Il Nucleo di Polizia economico finanziaria della GdF di Milano sta eseguendo un decreto di sequestro preventivo per un valore di oltre 700 milioni di euro nell’ambito di un’inchiesta su una presunta truffa sulla vendita di diamanti a investitori e risparmiatori. Indagine coordinata dall’aggiunto Riccardo Targetti e dal pm Grazia Colacicco, nella quale risultano indagate per la legge sulla responsabilità amministrativa degli enti anche 5 banche: Banco Bpm, Unicredit, Intesa Sanpaolo, Mps e Banca Aletti.
L’inchiesta ha svelato anche alcuni nomi eccellenti tra i clienti coinvolti, come Vasco Rossi e l’imprendrice Diana Bracco.
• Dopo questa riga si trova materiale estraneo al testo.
(* ===== verification/Imports.v ===== *)
(** Imports and dependencies of a stapel image: the stage that copies files of other images and hands on their
    names (pkg/build/stage/dependencies.go, dependencies_utils.go), and the filters of rsync for the copied files
    (pkg/build/import_server). The images that are built, the backend and the host are classes of operations. *)
From S2P Require Import Prelude Go GoStd Image Registry StagesStorage PathMatcher PathMatcherFacts GitStatus GitStatusProps.

(** [util.Reverse] of common-go. *)
Class UtilReverse := Reverse : string -> string.

Module Imports.

(** * Configuration *)

Record ExportBase := mkExportBase {
  Add : string; To : string; IncludePaths : list string; ExcludePaths : list string; Owner : string; Group : string;
}.

Record Import := mkImport {
  Export : ExportBase; ImageName : string; ArtifactName : string; Before : string; After : string; Stage : string;
  ExternalImage : bool;
}.

Definition ImageNameImport : string := "ImageName".
Definition ImageTagImport : string := "ImageTag".
Definition ImageRepoImport : string := "ImageRepo".
Definition ImageIDImport : string := "ImageID".
Definition ImageDigestImport : string := "ImageDigest".

Record DependencyImport := mkDependencyImport { Type_ : string; TargetBuildArg : string; TargetEnv : string }.

Record Dependency := mkDependency { dep_ImageName : string; dep_Before : string; dep_After : string; dep_Imports : list DependencyImport }.

Definition getImports (imports : list Import) (before after : string) : list Import :=
  filter (fun e => (bool_decide (before <> "") && bool_decide (Before e <> "") && bool_decide (Before e = before)) ||
                   (bool_decide (after <> "") && bool_decide (After e <> "") && bool_decide (After e = after)) = true) imports.
(* ===== verification/DiffParserFacts.v ===== *)
(** The filter of diffs: how the stream is cut into lines, what it always keeps, and what it
    does with the diff of one file. *)
From S2P Require Import Prelude Go GoStd DiffParser.

(** ** Cutting strings *)

Lemma cut_mem_None (c : Ascii.ascii) sep s :
  Str.mem c sep = true -> Str.mem c s = false -> Str.cut sep s = None.
Proof.
  intros Hsep. induction s as [|d s IH]; intros Hs; cbn [Str.cut].
  - by destruct sep.
  - destruct (String.prefix sep (String d s)) eqn:E.
    + apply Str.prefix_spec in E as [t Et]. rewrite Et, Str.mem_app, Hsep in Hs. done.
    + apply orb_false_iff in Hs as [_ Hs]. by rewrite IH.
Qed.

Lemma cut_first (c : Ascii.ascii) sep a b :
  Str.mem c a = false -> Str.cut (String c sep) (a +:+ String c (sep +:+ b)) = Some (a, b).
Proof.
  induction a as [|d a IH]; intros Ha.
  - change ("" +:+ String c (sep +:+ b)) with (String c sep +:+ b).
    assert (forall s, s = String c sep +:+ b -> Str.cut (String c sep) s = Some ("", b)) as H; [|by apply H].
    intros [|x s] E; [done|]. cbn [Str.cut]. rewrite E, Str.prefix_app, Str.drop_app. done.
  - simpl in Ha. apply orb_false_iff in Ha as [Hd Ha]. apply bool_decide_eq_false in Hd.
    change (String d a +:+ String c (sep +:+ b)) with (String d (a +:+ String c (sep +:+ b))).
    cbn [Str.cut]. rewrite IH by done. cbn [String.prefix]. by destruct (Ascii.ascii_dec c d).
Qed.

Module DiffParserFacts.
Import DiffParser.

Lemma elem_appendUnique l x y : y ∈ appendUnique l x <-> y ∈ l \/ y = x.
Proof.
  unfold appendUnique. destruct (existsb (String.eqb x) l) eqn:E.
  - apply existsb_exists in E as (z & Hz%list_elem_of_In & ->%String.eqb_eq). naive_solver.
  - rewrite elem_of_app, list_elem_of_singleton. done.
Qed.

Lemma NoDup_appendUnique l x : NoDup l -> NoDup (appendUnique l x).
Proof.
  intros Hn. unfold appendUnique. destruct (existsb (String.eqb x) l) eqn:E; [done|].
  apply NoDup_app. split; [done|]. split; [|apply NoDup_singleton].
  intros y Hy ->%list_elem_of_singleton. apply not_true_iff_false in E. apply E, existsb_exists.
  exists x. split; [by apply list_elem_of_In|by apply String.eqb_eq].
Qed.

Lemma appendUnique_in l x : x ∈ l -> appendUnique l x = l.
Proof.
  intros Hx. unfold appendUnique. assert (existsb (String.eqb x) l = true) as ->; [|done].
  apply existsb_exists. exists x. split; [by apply list_elem_of_In|by apply String.eqb_eq].
Qed.

Lemma elem_fold_appendUnique l l' y : y ∈ foldl appendUnique l l' <-> y ∈ l \/ y ∈ l'.
Proof.
  revert l. induction l' as [|x l' IH]; intros l; simpl.
  - split; [by left|intros [?|?%elem_of_nil]; done].
  - rewrite IH, elem_appendUnique, elem_of_cons. tauto.
Qed.

Lemma NoDup_fold_appendUnique l l' : NoDup l -> NoDup (foldl appendUnique l l').
Proof. revert l. induction l' as [|x l' IH]; intros l Hn; simpl; [done|]. by apply IH, NoDup_appendUnique. Qed.

Section parser.
Context {O : Type} `{!GoQuote, !GoUnquote, !UtilPaths}.
Variable Write : string -> prog O unit.
Variable PathScope : string.
Variable IsPathMatched : string -> bool.
Variable FileRenames : gmap string string.

Abbreviation parser := (diffParser O).
Abbreviation prog := (prog parser).
Abbreviation handleDiffLine := (handleDiffLine Write PathScope IsPathMatched FileRenames).
Abbreviation HandleStdout := (HandleStdout Write PathScope IsPathMatched FileRenames).
Abbreviation handleDiffBegin := (handleDiffBegin Write PathScope IsPathMatched FileRenames).

(** ** Chunks and lines *)

Lemma HandleStdout_app d1 d2 p : HandleStdout (d1 +:+ d2) p = (HandleStdout d1 ;; HandleStdout d2) p.
Proof using Type.
  revert p. induction d1 as [|b d1 IH]; intros p; [done|]. cbn [String.append DiffParser.HandleStdout].
  unfold mbind, prog_bind in *. case_bool_decide; [|apply IH]. simpl.
  destruct (wrap _ _ _ _) as [[[]| |] p']; [apply IH|done..].
Qed.

(** ** What the handlers keep *)

(** A relation that every assignment of the parser's fields keeps, the collected bytes apart. *)
Record FieldsKeep (R : parser -> parser -> Prop) : Prop := {
  fk_out out n p : R p (set_out out n p);
  fk_capture s p : R p (capture s p);
  fk_state s p : R p (set_state s p);
  fk_forget p : R p (forget_seen p);
  fk_see q p : IsPathMatched q = true ->
    R p (see_path (trimFileBaseFilepath PathScope (applyFileRenames PathScope FileRenames q)) p);
  fk_binary p : R p (add_binary p);
  fk_removed s p : R p (add_removed s p);
}.

Section keep.
Context (R : parser -> parser -> Prop) `{!PreOrder R}.

Lemma keeps_modify (f : parser -> parser) : (forall p, R p (f p)) -> keeps R (modify f).
Proof using Type. intros Hf p. apply Hf. Qed.

Lemma keeps_writeOutLine line : (forall out n p, R p (set_out out n p)) -> keeps R (writeOutLine Write line).
Proof using Type. intros Ho p. unfold writeOutLine. destruct (Write _ _) as [r out]. apply Ho. Qed.

Lemma keeps_dispatch line cases otherwise :
  (forall c, c ∈ cases -> keeps R (c.2 line)) -> keeps R otherwise -> keeps R (dispatch line cases otherwise).
Proof using Type.
  intros Hc Ho. induction cases as [|[pre h] cases IH]; simpl; [done|].
  destruct (Str.HasPrefix line pre); [apply (Hc (pre, h)); by left|apply IH]. intros c ?. apply Hc. by right.
Qed.

Hypothesis HR : FieldsKeep R.
Hint Extern 4 (keeps _ (modify _)) => (apply keeps_modify; intros ?; apply HR) : diff.
Hint Extern 4 (keeps _ (writeOutLine _ _)) => (apply keeps_writeOutLine; apply HR) : diff.
Hint Resolve keeps_ret keeps_fail keeps_panic keeps_lift : diff.

Lemma keeps_handleDiffPath a b : keeps R (handleDiffPath PathScope IsPathMatched FileRenames a b).
Proof using All.
  unfold handleDiffPath. apply keeps_bind; [done| |intros q].
  - destruct (isQuoted a); [|auto with diff]. destruct (Unquote a); auto with diff.
  - destruct (IsPathMatched (Str.TrimPrefix q b)) eqn:E; simpl;
      (apply keeps_bind; [done| |intros ?; auto with diff]); [|auto with diff].
    apply keeps_modify. intros p. by apply HR.
Qed.
Hint Resolve keeps_handleDiffPath : diff.

Ltac diff_go :=
  repeat first [solve [auto with diff] | apply keeps_bind; [done| |intros ?]
               | apply keeps_dispatch; [let c := fresh "c" in intros c Hc;
                   repeat (apply elem_of_cons in Hc as [->|Hc]; [simpl|]); [..|by apply elem_of_nil in Hc]|]
               | match goal with
                 | |- keeps _ (if ?b then _ else _) => destruct b
                 | |- keeps _ (match ?x with _ => _ end) => destruct x
                 end].

Lemma keeps_handleDiffBegin line : keeps R (handleDiffBegin line).
Proof using All. unfold DiffParser.handleDiffBegin. diff_go. Qed.

Lemma keeps_handleDiffLine line : keeps R (handleDiffLine line).
Proof using All.
  pose proof keeps_handleDiffBegin as Hb. intros p. unfold DiffParser.handleDiffLine.
  assert (forall m : prog unit, keeps R m -> R p (m p).2) as Hm by (intros m Hm; apply Hm).
  destruct (state p); apply Hm; clear Hm;
    unfold headerCases, fileCases, writeUnrecognizedLine, handleSubmoduleLine, handleDeleteFileDiff,
      handleNewFileDiff, handleModifyFileDiff, handleIndexDiffLine, handleModifyFilePathA,
      handleModifyFilePathB, handleNewFilePath, handleDeleteFilePath, handleBinaryBeginHeader,
      handleShortBinaryHeader; diff_go.
Qed.

Lemma keeps_HandleStdout data : (forall s p, R p (set_lineBuf s p)) -> keeps R (HandleStdout data).
Proof using All.
  intros Hb. induction data as [|b data IH]; simpl; [apply keeps_ret; done|].
  apply keeps_bind; [done| |intros _; exact IH]. case_bool_decide.
  - intros p. assert (forall m : prog unit, keeps R m -> R p (m p).2) as Hm by (intros m Hm; apply Hm).
    apply Hm. apply keeps_bind; [done|by apply keeps_modify|intros _]. apply keeps_wrap, keeps_handleDiffLine.
  - intros p. apply Hb.
Qed.

Lemma keeps_chunks chunks :
  (forall s p, R p (set_lineBuf s p)) -> keeps R (for_each chunks HandleStdout).
Proof using All. intros Hb. apply keeps_for_each; [done|]. intros d _. by apply keeps_HandleStdout. Qed.
End keep.
End parser.
End DiffParserFacts.
(** C20: The labels of the image are those that the imageSpec adds, their keys and values rendered for the project
    and the image, and of the labels of the previous image and of werf those that no pattern of removeLabels
    takes. The labels by which cleanup finds stages are taken by no pattern: a pattern that matches one is
    reported, unless they are kept on purpose. *)
Theorem modifyLabels_spec tick project image labels serviceLabels addLabels removeLabels keep p :
  compileRemovePatterns removeLabels = Ok p ->
  (forall k v, addLabels !! k = Some v -> exists kv', rendered project image (k, v) kv') ->
  let old := MergeMaps labels serviceLabels in
  exists m warned, modifyLabels tick project image labels serviceLabels addLabels removeLabels keep = Ok (m, warned) /\
    (warned = true <-> keep = false /\ exists k, is_Some (old !! k) /\ essential k = true /\ matchKey k p = true) /\
    forall k,
      ((exists kv v, addLabels !! kv.1 = Some kv.2 /\ rendered project image kv (k, v) /\ m !! k = Some v) \/
       (forall kv v, addLabels !! kv.1 = Some kv.2 -> ~ rendered project image kv (k, v)) /\
        m !! k = if matchKey k p && negb (essential k) then None else old !! k) /\
      (essential k = true -> is_Some (old !! k) -> is_Some (m !! k)).
Proof using Type.
  intros Hp Hex old. unfold modifyLabels. rewrite Hp. cbn [mbind res_bind].
  destruct (processLabels_spec project image (iterated tick addLabels)) with (m := ∅ : gmap string string) as (m & E & Hm).
  { intros [k v] H%iterated_elem. by apply Hex. }
  rewrite E. cbn [mbind res_bind]. eexists _, _. split; [reflexivity|]. fold old. split.
  { rewrite existsb_exists. split.
    - intros ([k v] & Hin & H). simpl in H. apply list_elem_of_In, elem_of_map_to_list in Hin.
      rewrite !andb_true_iff, negb_true_iff in H. destruct H as [[H1 H2] H3]. split; [done|]. exists k. rewrite Hin. by eauto.
    - intros (-> & k & [v Hv] & H1 & H2). exists (k, v). rewrite <- list_elem_of_In, elem_of_map_to_list. simpl. by rewrite H1, H2. }
  intros k. rewrite MergeMaps_lookup.
  assert (filter (fun kv : string * string => matchKey kv.1 p && negb (essential kv.1) = false) old !! k =
            if matchKey k p && negb (essential k) then None else old !! k) as Hold.
  { rewrite map_lookup_filter. destruct (old !! k) as [v|]; simpl; [|by destruct (_ && _)]. destruct (_ && _) eqn:Ek; by case_guard. }
  split.
  - destruct (Hm k) as [(kv & v & H1 & H2 & H3)|[H1 H2]].
    + left. exists kv, v. rewrite H3. destruct kv. by apply iterated_elem in H1.
    + right. rewrite H2, lookup_empty, Hold. split; [|done]. intros [q w] v H. apply H1. by apply iterated_elem.
  - intros Hess Ho. destruct (m !! k); [done|]. rewrite Hold, Hess, andb_false_r. done.
Qed.
Definition processStage (img : Image W) (it : StagesIterator W) (stg : Stage W) : P (StagesIterator W) :=
  wrap "phase %s on image %s stage %s handler failed: %w" [FS "build"; FS (im_Name img); FS (Name stg)]
    (OnImageStage it img stg).

Definition processStages (img : Image W) : P (StagesIterator W) :=
  for_fold (stages img) NewStagesIterator (processStage img).

Definition doImage (img : Image W) : P unit :=
  cleanup ← wrap "phase %s before image %s stages handler failed: %w" [FS "build"; FS (im_Name img)]
    (BeforeImageStages img);
  finally
    (it ← processStages img;
     wrap "phase %s after image %s stages handler failed: %w" [FS "build"; FS (im_Name img)]
       (AfterImageStages img it))
    (if (cleanup : bool) then call (CleanupExtractedDir ph img) else mret tt).

Definition doImagesInParallel : P unit :=
  for_each (imagesSets ph) (fun set =>
    sched ← next_schedule;
    DoTasks (fun taskId =>
      taskImage ← index set taskId;
      wrap "unable to process image %q with parallel task %d: %w"
        [FQ (im_Name taskImage); FD (Z.of_nat taskId)] (doImage taskImage))
      sched (length set) (ParallelTasksLimit ph)).

Definition doImages : P unit :=
  if Parallel ph && (1 <? length (images ph)) then
    wrap "unable to process images in parallel: %w" [] doImagesInParallel
  else for_each (images ph) (fun img =>
         wrap "unable to process image %q: %w" [FQ (im_Name img)] (doImage img)).

(** * After all images *)

Definition addManagedImage (name : string) : P unit :=
  should ← ShouldAddManagedImagesRecords;
  if negb should then mret tt
  else
    exist ← wrap "unable to check existence of managed image: %w" []
      (call (IsManagedImageExist W primary (ProjectName m) name [WithCache]));
    if (exist : bool) then mret tt
    else wrap "unable to add image %q to the managed images of project %q: %w"
           [FQ name; FQ (ProjectName m)] (call (AddManagedImage W primary (ProjectName m) name)).

Definition publishedCommits : P (list string) :=
  if VirtualMergeOption ph then
    fromInto ← wrap "unable to get virtual merge commit %q parents: %w" [FQ (HeadCommit ph)]
      (git (GetVirtualMergeParents (localGitRepo ph) (HeadCommit ph)));
    mret [HeadCommit ph; fromInto.1]
  else mret [HeadCommit ph].

Definition publishImageGitMetadata (imageName : string) (id : Image.StageID) : P unit :=
  commits ← publishedCommits;
  for_each commits (fun commit =>
    let args := [FS imageName; FS commit; FS (Image.StageID_String id)] in
    exist ← wrap "unable to get image %s metadata by commit %s and stage ID %s: %w" args
      (call (IsImageMetadataExist W primary (ProjectName m) imageName commit
               (Image.StageID_String id) [WithCache]));
    if (exist : bool) then mret tt
    else wrap "unable to put image %s metadata by commit %s and stage ID %s: %w" args
           (call (PutImageMetadata W primary (ProjectName m) imageName commit (Image.StageID_String id)))).
(* ===== verification/BuildFrames.v ===== *)
(** What the programs of a build keep: a relation over the world of the storages together with one
    over the state of the conveyor, kept by every operation that a program calls, is kept by the
    program. First the operations that only look for stages, then those that build and publish. *)
From S2P Require Import Prelude Go GoStd Image Registry StagesStorage Parallel StorageManager.
From S2P Require Import ManagerFacts GitMapping Conveyor StageCopies BuildImage BuildPhase.

Module BuildFrames.
Import StagesStorage StorageManager ManagerFacts GitMapping Conveyor StageCopies BuildImage BuildPhase.

(** A relation over the world and one over the conveyor. *)
Definition both {W} (RW : W -> W -> Prop) (RC : Conv -> Conv -> Prop) (e e' : Env W Conv) : Prop :=
  RW (ext e) (ext e') /\ RC (own e) (own e').

#[export] Instance both_PreOrder {W} (RW : W -> W -> Prop) RC `{!PreOrder RW, !PreOrder RC} :
  PreOrder (both RW RC).
Proof. split; [intros ?; split; reflexivity|]. intros ??? [] []. split; etransitivity; eassumption. Qed.

#[export] Instance both_Invisible {W} (RW : W -> W -> Prop) RC `{!PreOrder RW, !PreOrder RC} :
  Invisible (both RW RC).
Proof. split; intros e ?; split; simpl; reflexivity. Qed.

(** The relation does not look at what the stages and images of a build have, but maybe at the
    digests of the stages. *)
Class ConvStable (RC : Conv -> Conv -> Prop) : Prop := {
  cs_heap c h : RC c (set_heap c h);
  cs_stageImages c x : RC c (set_stageImages c x);
  cs_stage c s f : (forall x, ss_digest (f x) = ss_digest x) ->
    RC c (set_stageStates c (<[ref_ptr s := f (state_of s c)]> (stageStates c)));
  cs_imageStates c x : RC c (set_imageStates c x);
  cs_onTerminate c x : RC c (set_onTerminateFuncs c x);
  cs_repoCaches c x y : RC c (set_repoCaches c x y);
  cs_baseCommits c x : RC c (set_baseCommits c x);
}.

(** A stage's operations before it is built, and those that build it. *)
Record StageReads {W} (R : Env W Conv -> Env W Conv -> Prop) (stg : Stage W) : Prop := {
  sr_IsEmpty p : keeps R (stg_IsEmpty stg p);
  sr_Fetch : keeps R (FetchDependencies stg);
  sr_Expand env : keeps R (ExpandDependencies stg env);
  sr_Get p q : keeps R (GetDependencies stg p q);
  sr_GetNext : keeps R (GetNextStageDependencies stg);
  sr_Select set : keeps R (stg_SelectSuitableStageDesc stg set);
}.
Si tratta di una svolta importante in una vicenda che vede coinvolte diverse decine di migliaia di risparmiatori. Il mese scorso era fallita la Idb, una delle due società insieme alla Dpi che avrebbe venduto – secondo l’accusa –  diamanti a prezzi molto superiori al loro attuale valore. Una vendita avvenuta attraverso gli sportelli bancari, motivo per cui anche gli istituti di credito risultano ora coinvolti nell’indagine.

Il decreto di sequestro preventivo, firmato dal gip di Milano Natalia Imarisio, è stato eseguito nell’ambito di un’inchiesta aperta da tempo e che riguarda fatti tra il 2012 e il 2016. Il sequestro è stato eseguito a carico di 7 persone indagate e di 7 enti indagati, ossia le 5 banche e le due società Intermarket Diamond Business spa (IDB) e Diamond Private Investment spa (DPI), per le ipotesi di reato di truffa aggravata e autoriciclaggio. Nell’inchiesta, che vede quasi una settantina di indagati in totale, è contestato anche il reato di corruzione tra privati. Tra questi ci sarebbe anche il direttore generale di Banco Bpm, Maurizio Faroni, indagato con l’accusa di autoriciclaggio.

In totale gli investigatori hanno ricostruito le posizioni di un centinaio di clienti truffati. In particolare, il sequestro per l’ipotesi di truffa è di 149 milioni nei confronti di IDB, di 165 milioni a carico di DPI, di 83,8 milioni a carico di Banco Bpm e di Banca Aletti, di 32 milioni nei confronti di Unicredit, di 11 milioni a carico di Intesa Sanpaolo e di 35,5 milioni a carico di Mps. Per l’ipotesi di autoriciclaggio il sequestro è da 179 milioni per IDB e di 88 milioni per DPI.

Ad accendere un faro sulla vicenda era già stata l’Antitrust che al termine della sua istruttoria aveva irrogato una sanzione complessiva da 12,35 milioni di euro a carico delle due società e di Banco Bpm, Unicredit, Intesa Sanpaolo e Mps. Gli stessi istituti, per rispondere alla proteste dei risparmiatori, pur essendosi sempre dichiarate estranee alle operazione di vendita avevano comunque deciso in alcuni casi di provvedere a un rimborso di quanto investito da parte di alcuni risparmiatori.